By Rogier Fentener van Vlissingen
What’s holding up the show in green energy is not technology, there is more and better every moment, but what’s holding things up is the failure to do proper financial planning, and like everywhere else, failing to plan is planning to fail. Too often, well-intended incentives, and seemingly beneficial financing options end up steering property owners in the wrong direction. Perhaps the single biggest obfuscation in green finance is the co-optation of energy efficiency by the carbon-based energy sector, which is the biggest greenwash of all time. It muddies the water for sound financial options, and it is high time that this get sorted out.
Operational distinctions for energy efficiency: green or light brown.
It should be clear once and for all that:
- Energy efficiency of a carbon-based energy system is not green at all, but very brown, and in fact it competes against renewable energy. Therefore all government or industry programs, incentives, etc., which take energy efficiency as their primary objective are an indirect subsidy to the fossil fuel industry and tend to crowd out investment in renewable energy, as I’ve demonstrated elsewhere, about New York’s NYSERDA MPP program. Comparable programs exist in many if not most states around the country, for the confusion is pretty widespread, from the federal level on down.

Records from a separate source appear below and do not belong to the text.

(** The contact details of a parsed record.  The supplier's phone number
    consists of digits, plus signs, parentheses, blanks, hyphens and dots,
    holds 7 to 15 digits, no run of eight digits, and is not a ZIP+4 code;
    the supplier's e-mail address is a lower-case address with one at sign;
    the supplier's web site holds no white space and starts with "http://",
    "https://" or "www."; the buyer's phone number and e-mail address have
    the shape of a phone number and of an address as well. *)
Theorem parse_contacts (now rawText : jsstring) (options : RuleBasedParserOptions)
                       (r : DataLiftResponse) :
  parse now rawText options = Exn.Ok r ->
  (forall p, phone (supplierContact (supplier r)) = Some p ->
             phoneShape p /\ length (filter is_digit p) <= 15 /\ ~ digitRun 8 p) /\
  (forall e, email (supplierContact (supplier r)) = Some e -> emailShape e) /\
  (forall u, website (supplierContact (supplier r)) = Some u -> urlShape u) /\
  (forall c, buyerContact (buyer r) = Some c ->
             (forall p, phone c = Some p -> phoneShape p) /\
             (forall e, email c = Some e -> emailShape e)).
Proof.
  unfold parse. cbv zeta. intros H.
  repeat match type of H with
         | Exn.bind (buildSupplier ?a ?b) _ = _ =>
             destruct (buildSupplier a b) as [s|] eqn:Es; cbn [Exn.bind] in H;
             [|discriminate]
         | Exn.bind (extractBuyer ?a ?b) _ = _ =>
             destruct (extractBuyer a b) as [b0|] eqn:Eb; cbn [Exn.bind] in H;
             [|discriminate]
         | Exn.bind ?m _ = _ => destruct m; cbn [Exn.bind] in H; [|discriminate]
         end.
  apply Ok_inj in H. subst r. cbn [supplier buyer].
  pose proof (buildSupplier_contact _ _ _ Es) as (Hp & He & Hu).
  assert (Hc : forall x, supplierContact
                 match x with
                 | Some full =>
                     Supplier (supplierName s) (supplierAddress s) (supplierContact s)
                              (Some (mergeTaxInformation (taxInformation s) full))
                 | None => s
                 end = supplierContact s) by (intros [full|]; reflexivity).
  rewrite Hc. split; [exact Hp|]. split; [exact He|]. split; [exact Hu|].
  intros c Hb. exact (extractBuyer_contact _ _ _ _ Eb Hb).
Qed.

Lemma parse_contacts_witness :
  exists r,
    parse NOW (str "ACME Pty Ltd sales@acme.com Ph (02) 9876 5432") (Options None None)
      = Exn.Ok r /\
    forall e, email (supplierContact (supplier r)) = Some e -> emailShape e.
Proof.
  destruct (parse NOW (str "ACME Pty Ltd sales@acme.com Ph (02) 9876 5432")
                  (Options None None)) as [r|] eqn:E;
    [|vm_compute in E; discriminate E].
  exists r. split; [reflexivity|].
  now destruct (parse_contacts _ _ _ _ E) as (_ & H & _).
Defined.

(** A text without a decimal digit gives a record without numbers: [parse]
    returns a record that has no part, the grand total 0 and no other
    amount in its totals, no invoice date, due date or transaction date,
    and no phone number of the supplier. *)
Theorem parse_text_without_digits (now rawText : jsstring)
                                  (options : RuleBasedParserOptions) :
  existsb is_digit rawText = false ->
  exists r,
    parse now rawText options = Exn.Ok r /\
    parts r = [] /\
    totals r = Totals None None None None None None (Fin 0) None None /\
    txInvoiceDate (transaction r) = None /\ txDueDate (transaction r) = None /\
    transactionDate (transaction r) = None /\
    phone (supplierContact (supplier r)) = None.
Proof.
  intros H. destruct (Totality.parse_ok now rawText options) as [r Hr].
  exists r. split; [exact Hr|]. now apply (parse_nodigit now rawText options).
Qed.

Lemma parse_text_without_digits_witness :
  exists r,
    parse NOW (str "Invoice Total: due on receipt, thank you") (Options None None)
      = Exn.Ok r /\
    parts r = [] /\ grandTotal (totals r) = Fin 0.
Proof.
  destruct (parse_text_without_digits NOW (str "Invoice Total: due on receipt, thank you")
                                      (Options None None))
    as (r & Hr & Hp & Ht & _); [reflexivity|].
  exists r. rewrite Ht. auto.
Defined.

(** The address [parseAddress] returns: the country, when there is one, is
    one of AU, US, GB, IN, CA, NZ, DE, FR and SG; the postal code, when
    there is one, is four digits, five digits or a ZIP+4 code, and a code of
    four digits goes with the country AU; the street, when there is one, is
    a line of more than five characters that begins with a digit. *)
Theorem parseAddress_shape (block : jsstring) (a : DataLiftAddress) :
  parseAddress block = Exn.Ok a ->
  (forall k, country a = Some k -> In k COUNTRIES) /\
  (forall pc, postalCode a = Some pc ->
     postalShape pc /\ (length pc = 4 -> country a = Some (str "AU"))) /\
  (forall st, street a = Some st ->
     5 < length st /\ exists d rest, st = d :: rest /\ is_digit d = true).
Proof. apply parseAddress_fields. Qed.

- Energy Efficiency as pertains to renewable technologies is very green, and pays off immediately in reducing the need for installed generating capacity, so there is an immediate effect of compound returns, on an investment in renewable generating capacity.
- Disclaimer: none of the above should be mistaken to say that energy efficiency of a fossil fuel system is not better than inefficiency, but that’s about as far as we should go. It is never “green,” at most it is a lighter shade of brown.
How various incentive programs obfuscate decisions
There are numerous ways that incentive programs, and even the Energy Star program confuse matter more than we care to know. The biggest example is the damage that is being done by disproportionate incentives for solar photovoltaics (PV), when solar thermal is 5-7 times more efficient. First, the raw efficiency of PV is around 15 percent while solar thermal is up to 98 percent efficient. Additionally, solar thermal can easily and cheaply store process heat, certainly for same-day usage. Since square footage is hard to come by, it is clear to any engineer that solar thermal should win in most buildings, except for the accountants who come screaming about the latest tax incentive.
The old nostrum is always: financial incentives can never make a bad project good, they can only make a good project better. Making decisions piecemeal is dangerous, because engineering interdependencies between the heating, cooling and lighting of the home make it difficult to do a clear cost/benefit analysis. Just think of the smart-ass who got himself a solar PPA, and saves a few shekels on his electric bill, and afterwards discovers that he could have done a whole house HVAC with solar thermal.
Financial consequences of treating energy efficiency and renewable energy as interchangeable
Financially, energy efficiency in an existing carbon-based energy system is a proposition with diminishing returns. After you saved the first 10 percent, your base is now 90, and the next 10 percent savings only saves you 9 percent, etc. You quickly run into a solid wall of diminishing returns. It is a lousy investment.
Therefore, it is imperative that for any property we first do a 30-year energy plan and set up an appropriate cash flow model. That also allows you quickly to see what kind of an investment you can afford, and what sort of financing you might be able to pursue. Again, engineering interdependencies mean that you have to look at the whole project all at once. Once you understand the cash flows, long term financing like PACE bonds will also start to make sense, for you are raising the value of your property. In short, renewable energy options are a better investment, because they move energy from liabilities to assets, and compound over time.
All popular incentive programs, not to mention all equipment vendors, try to sell you on the basis of high marginal return on the equipment. By prioritizing that way, you are committing to an energy efficiency path, and you are marginalizing renewable energy as an energy efficiency option. You are committing yourself to an investment program that has no future. The thing to do, instead, is to figure out first how much energy the property can generate, and what are the most compelling technologies. Be sure to look at all the options, including passive ones, such as high-performance triple-glazing or walls that can hold heat. All methods of possible energy harvest should be looked at first, before you turn to energy efficiency. But energy efficiency, from better insulation, to various other options can definitely help close the gap of feasibility.
In short, do not listen to traveling salesmen who come in armed with the latest tax incentive or some other deal, tell them all you’ll get back to them, but you have to do your homework first. The biggest problems with renewable energy is that we are not doing our economic modeling right. The right sequence is to first do the engineering and economics, and look at the finance only after you understand the dynamics of the model.
Rogier Fentener van Vlissingen is President DaBx Demandside Solutions, and focuses on the economics and engineering of renewable energy retrofits, for existing buildings.